● **GOAL OF THE EXERCISE**: Would you please copy each line of the data in which the string "ValueError" occurs?
---------- DATA SHOWN
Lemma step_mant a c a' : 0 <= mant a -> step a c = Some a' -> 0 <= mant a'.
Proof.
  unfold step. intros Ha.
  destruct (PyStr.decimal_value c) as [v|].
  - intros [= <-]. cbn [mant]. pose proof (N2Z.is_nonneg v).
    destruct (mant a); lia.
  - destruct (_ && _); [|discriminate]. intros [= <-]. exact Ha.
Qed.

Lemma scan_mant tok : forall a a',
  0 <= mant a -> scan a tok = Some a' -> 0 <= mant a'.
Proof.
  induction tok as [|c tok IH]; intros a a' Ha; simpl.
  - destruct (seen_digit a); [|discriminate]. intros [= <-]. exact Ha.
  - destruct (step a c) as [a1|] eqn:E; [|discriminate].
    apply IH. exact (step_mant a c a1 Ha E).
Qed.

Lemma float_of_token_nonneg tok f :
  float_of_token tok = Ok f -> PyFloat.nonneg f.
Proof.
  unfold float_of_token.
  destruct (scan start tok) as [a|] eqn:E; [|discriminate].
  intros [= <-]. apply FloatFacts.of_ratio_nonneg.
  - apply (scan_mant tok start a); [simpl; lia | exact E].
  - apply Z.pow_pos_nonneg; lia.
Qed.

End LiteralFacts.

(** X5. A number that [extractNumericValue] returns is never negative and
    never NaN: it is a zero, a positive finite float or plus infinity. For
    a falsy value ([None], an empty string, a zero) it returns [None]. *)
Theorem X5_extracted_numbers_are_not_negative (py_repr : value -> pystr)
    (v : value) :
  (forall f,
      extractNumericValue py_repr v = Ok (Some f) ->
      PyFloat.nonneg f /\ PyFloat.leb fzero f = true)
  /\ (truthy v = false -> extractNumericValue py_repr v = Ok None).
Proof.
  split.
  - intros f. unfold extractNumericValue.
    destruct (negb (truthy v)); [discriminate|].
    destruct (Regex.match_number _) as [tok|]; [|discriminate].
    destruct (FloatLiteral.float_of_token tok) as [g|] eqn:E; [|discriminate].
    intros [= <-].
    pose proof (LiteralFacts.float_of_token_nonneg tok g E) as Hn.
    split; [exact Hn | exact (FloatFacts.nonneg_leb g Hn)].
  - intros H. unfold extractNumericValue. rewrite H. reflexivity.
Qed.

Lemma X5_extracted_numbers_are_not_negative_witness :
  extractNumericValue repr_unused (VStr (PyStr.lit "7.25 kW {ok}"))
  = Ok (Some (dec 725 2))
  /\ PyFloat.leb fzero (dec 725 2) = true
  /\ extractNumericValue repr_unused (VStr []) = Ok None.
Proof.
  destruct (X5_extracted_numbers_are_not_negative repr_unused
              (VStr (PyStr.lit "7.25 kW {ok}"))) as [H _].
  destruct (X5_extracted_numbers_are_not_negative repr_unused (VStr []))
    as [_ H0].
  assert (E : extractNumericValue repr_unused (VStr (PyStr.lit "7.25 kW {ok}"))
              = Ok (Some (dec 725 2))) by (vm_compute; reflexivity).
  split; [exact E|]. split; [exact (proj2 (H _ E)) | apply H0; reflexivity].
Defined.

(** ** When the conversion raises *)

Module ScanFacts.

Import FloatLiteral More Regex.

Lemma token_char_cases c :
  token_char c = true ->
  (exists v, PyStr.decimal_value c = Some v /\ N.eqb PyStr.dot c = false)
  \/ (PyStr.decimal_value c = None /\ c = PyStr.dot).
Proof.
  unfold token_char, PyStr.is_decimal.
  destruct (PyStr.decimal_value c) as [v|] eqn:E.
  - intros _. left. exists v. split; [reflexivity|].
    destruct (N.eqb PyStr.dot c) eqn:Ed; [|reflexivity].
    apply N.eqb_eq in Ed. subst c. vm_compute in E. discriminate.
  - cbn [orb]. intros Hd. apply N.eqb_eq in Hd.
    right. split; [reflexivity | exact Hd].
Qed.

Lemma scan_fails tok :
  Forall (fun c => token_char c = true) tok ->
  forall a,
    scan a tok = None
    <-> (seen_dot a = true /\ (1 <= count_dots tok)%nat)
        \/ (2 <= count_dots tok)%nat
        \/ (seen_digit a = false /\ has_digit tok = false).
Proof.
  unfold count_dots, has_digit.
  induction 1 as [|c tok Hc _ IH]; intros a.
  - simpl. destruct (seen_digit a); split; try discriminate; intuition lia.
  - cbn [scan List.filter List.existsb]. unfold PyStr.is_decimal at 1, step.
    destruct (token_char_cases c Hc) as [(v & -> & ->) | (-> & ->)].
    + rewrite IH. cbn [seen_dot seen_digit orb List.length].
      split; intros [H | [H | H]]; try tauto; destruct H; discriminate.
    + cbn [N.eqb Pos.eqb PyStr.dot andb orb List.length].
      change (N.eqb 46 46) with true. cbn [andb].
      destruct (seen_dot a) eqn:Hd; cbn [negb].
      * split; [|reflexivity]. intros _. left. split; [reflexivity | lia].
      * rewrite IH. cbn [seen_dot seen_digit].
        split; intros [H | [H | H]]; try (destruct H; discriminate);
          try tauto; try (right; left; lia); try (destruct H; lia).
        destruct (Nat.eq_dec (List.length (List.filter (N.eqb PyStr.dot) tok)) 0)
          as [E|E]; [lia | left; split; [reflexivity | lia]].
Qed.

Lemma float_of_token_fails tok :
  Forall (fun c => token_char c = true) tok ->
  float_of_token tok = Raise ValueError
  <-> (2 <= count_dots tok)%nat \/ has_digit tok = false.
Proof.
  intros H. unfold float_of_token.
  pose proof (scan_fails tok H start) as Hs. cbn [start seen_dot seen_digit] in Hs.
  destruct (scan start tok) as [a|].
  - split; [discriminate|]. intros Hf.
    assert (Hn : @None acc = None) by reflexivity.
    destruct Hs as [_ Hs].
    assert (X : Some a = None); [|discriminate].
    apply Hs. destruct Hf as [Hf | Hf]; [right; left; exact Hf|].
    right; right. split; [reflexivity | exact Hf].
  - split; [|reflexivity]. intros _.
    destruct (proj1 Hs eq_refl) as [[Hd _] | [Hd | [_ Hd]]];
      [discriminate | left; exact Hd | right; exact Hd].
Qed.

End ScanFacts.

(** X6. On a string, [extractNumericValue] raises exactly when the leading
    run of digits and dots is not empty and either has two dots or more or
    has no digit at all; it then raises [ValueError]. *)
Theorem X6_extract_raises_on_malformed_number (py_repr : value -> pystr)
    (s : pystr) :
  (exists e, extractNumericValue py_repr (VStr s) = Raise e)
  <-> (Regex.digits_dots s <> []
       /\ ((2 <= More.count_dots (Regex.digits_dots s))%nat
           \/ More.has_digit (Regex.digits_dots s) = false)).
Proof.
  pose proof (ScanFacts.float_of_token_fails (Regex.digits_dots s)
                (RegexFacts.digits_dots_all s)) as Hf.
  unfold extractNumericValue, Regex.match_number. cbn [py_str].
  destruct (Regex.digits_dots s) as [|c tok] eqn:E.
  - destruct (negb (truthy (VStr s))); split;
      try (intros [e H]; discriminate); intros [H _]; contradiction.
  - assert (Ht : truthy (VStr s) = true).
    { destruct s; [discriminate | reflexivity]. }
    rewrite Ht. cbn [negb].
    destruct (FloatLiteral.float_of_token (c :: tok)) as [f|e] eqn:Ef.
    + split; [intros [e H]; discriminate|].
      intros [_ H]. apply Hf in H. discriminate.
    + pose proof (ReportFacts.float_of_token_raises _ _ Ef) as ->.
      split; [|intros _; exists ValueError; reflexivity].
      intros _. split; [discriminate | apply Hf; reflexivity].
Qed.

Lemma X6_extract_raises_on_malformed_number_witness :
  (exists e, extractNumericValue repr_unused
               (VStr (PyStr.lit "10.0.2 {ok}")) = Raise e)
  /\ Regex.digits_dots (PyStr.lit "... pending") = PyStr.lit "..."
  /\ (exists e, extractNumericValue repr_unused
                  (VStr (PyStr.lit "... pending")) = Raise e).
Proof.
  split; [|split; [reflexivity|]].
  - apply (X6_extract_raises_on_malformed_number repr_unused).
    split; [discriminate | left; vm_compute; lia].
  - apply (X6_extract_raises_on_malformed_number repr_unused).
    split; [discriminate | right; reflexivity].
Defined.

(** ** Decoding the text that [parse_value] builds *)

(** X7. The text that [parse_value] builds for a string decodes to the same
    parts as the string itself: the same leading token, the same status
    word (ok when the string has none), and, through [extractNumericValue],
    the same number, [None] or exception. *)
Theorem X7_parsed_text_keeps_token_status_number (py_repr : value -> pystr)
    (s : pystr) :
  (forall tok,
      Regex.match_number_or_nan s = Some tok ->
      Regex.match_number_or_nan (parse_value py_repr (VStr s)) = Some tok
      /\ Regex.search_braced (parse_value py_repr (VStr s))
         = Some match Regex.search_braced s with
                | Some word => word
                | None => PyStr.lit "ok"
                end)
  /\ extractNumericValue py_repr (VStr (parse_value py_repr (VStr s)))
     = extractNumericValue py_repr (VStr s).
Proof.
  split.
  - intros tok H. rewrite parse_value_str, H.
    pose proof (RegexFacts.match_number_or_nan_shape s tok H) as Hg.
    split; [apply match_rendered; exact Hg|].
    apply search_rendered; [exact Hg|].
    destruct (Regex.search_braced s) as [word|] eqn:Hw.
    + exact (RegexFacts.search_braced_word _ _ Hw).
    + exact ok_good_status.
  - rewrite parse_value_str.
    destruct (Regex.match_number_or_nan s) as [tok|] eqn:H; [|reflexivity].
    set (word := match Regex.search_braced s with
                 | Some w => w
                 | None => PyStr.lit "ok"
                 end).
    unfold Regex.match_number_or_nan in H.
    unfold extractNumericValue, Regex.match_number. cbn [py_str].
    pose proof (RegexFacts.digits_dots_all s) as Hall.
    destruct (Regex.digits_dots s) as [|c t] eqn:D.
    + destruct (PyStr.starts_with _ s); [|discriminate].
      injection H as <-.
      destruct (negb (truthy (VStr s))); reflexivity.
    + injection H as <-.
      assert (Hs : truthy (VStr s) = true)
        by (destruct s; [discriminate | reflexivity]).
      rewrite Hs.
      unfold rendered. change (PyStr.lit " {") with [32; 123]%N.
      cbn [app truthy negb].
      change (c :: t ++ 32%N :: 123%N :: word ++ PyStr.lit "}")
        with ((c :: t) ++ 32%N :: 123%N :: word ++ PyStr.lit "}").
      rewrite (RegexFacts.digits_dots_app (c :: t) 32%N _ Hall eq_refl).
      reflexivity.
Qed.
--------------------
● **SOLUTION FOR THIS EXERCISE**:
  float_of_token tok = Raise ValueError
    has no digit at all; it then raises [ValueError]. *)
      split; [|intros _; exists ValueError; reflexivity].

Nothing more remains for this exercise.